Stored data
(* ===== verification/Approval.v ===== *)
(** * The user's part ([src/zerofido_ui_format.c],
      [src/ui/approval_state.c])

    What the prompts say, and how they are answered. *)

From S2P Require Import Prelude Types Platform StoreIndex RecordFormat App RuntimeConfig.
From S2P Require Import ClientPin Policy.

(** * Labels of the user interface ([src/zerofido_ui_format.c])

    The strings the prompts and menus show, in the production build (the index
    entries of the host tests have names too).  [snprintf] writes at most
    [out_size - 1] characters; [%.ns] takes at most [n]; a null pointer is
    [None]. *)

(** [snprintf(out, out_size, "%s", text)] *)
Definition snprintf (out_size : Z) (text : bytes) : bytes := takeZ (out_size - 1) text.

Definition zf_ui_hex_encode_truncated (data : bytes) (out_size : Z) : bytes :=
  let limit := if 0 <? out_size then (out_size - 1) / 2 else 0 in
  zf_store_record_format_hex_encode (takeZ limit data).

Definition zf_ui_fido2_credential_type_label (resident_key : bool) : bytes :=
  if resident_key then str "Discoverable passkey" else str "Saved passkey".

(** The first string that is not empty. *)
Definition first_text (texts : list bytes) (fallback : bytes) : bytes :=
  match List.filter (fun t => negb (len t =? 0)) texts with
  | t :: _ => t
  | [] => fallback
  end.

(** ** Credentials *)

Definition zf_ui_format_passkey_fallback_label (entry : option ZfCredentialIndexEntry) (out_size : Z) :
    bytes :=
  match entry with
  | None => snprintf out_size (str "Saved passkey")
  | Some entry =>
      snprintf out_size (str "Passkey " ++ zf_ui_hex_encode_truncated (ix_credential_id entry) 17)
  end.

Definition zf_ui_format_passkey_index_title (entry : option ZfCredentialIndexEntry) (out_size : Z) :
    bytes :=
  match entry with
  | None => snprintf out_size (str "Saved passkey")
  | Some _ => zf_ui_format_passkey_fallback_label entry out_size
  end.

Definition zf_ui_format_passkey_index_subtitle (entry : option ZfCredentialIndexEntry)
    (out_size : Z) : bytes :=
  match entry with
  | None => snprintf out_size (str "Saved passkey")
  | Some entry => snprintf out_size (zf_ui_fido2_credential_type_label (ix_resident_key entry))
  end.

__The problem__.
Please go line by line through the records above, copying each one that holds the string "limit".

__Task response__.
  let limit := if 0 <? out_size then (out_size - 1) / 2 else 0 in
  zf_store_record_format_hex_encode (takeZ limit data).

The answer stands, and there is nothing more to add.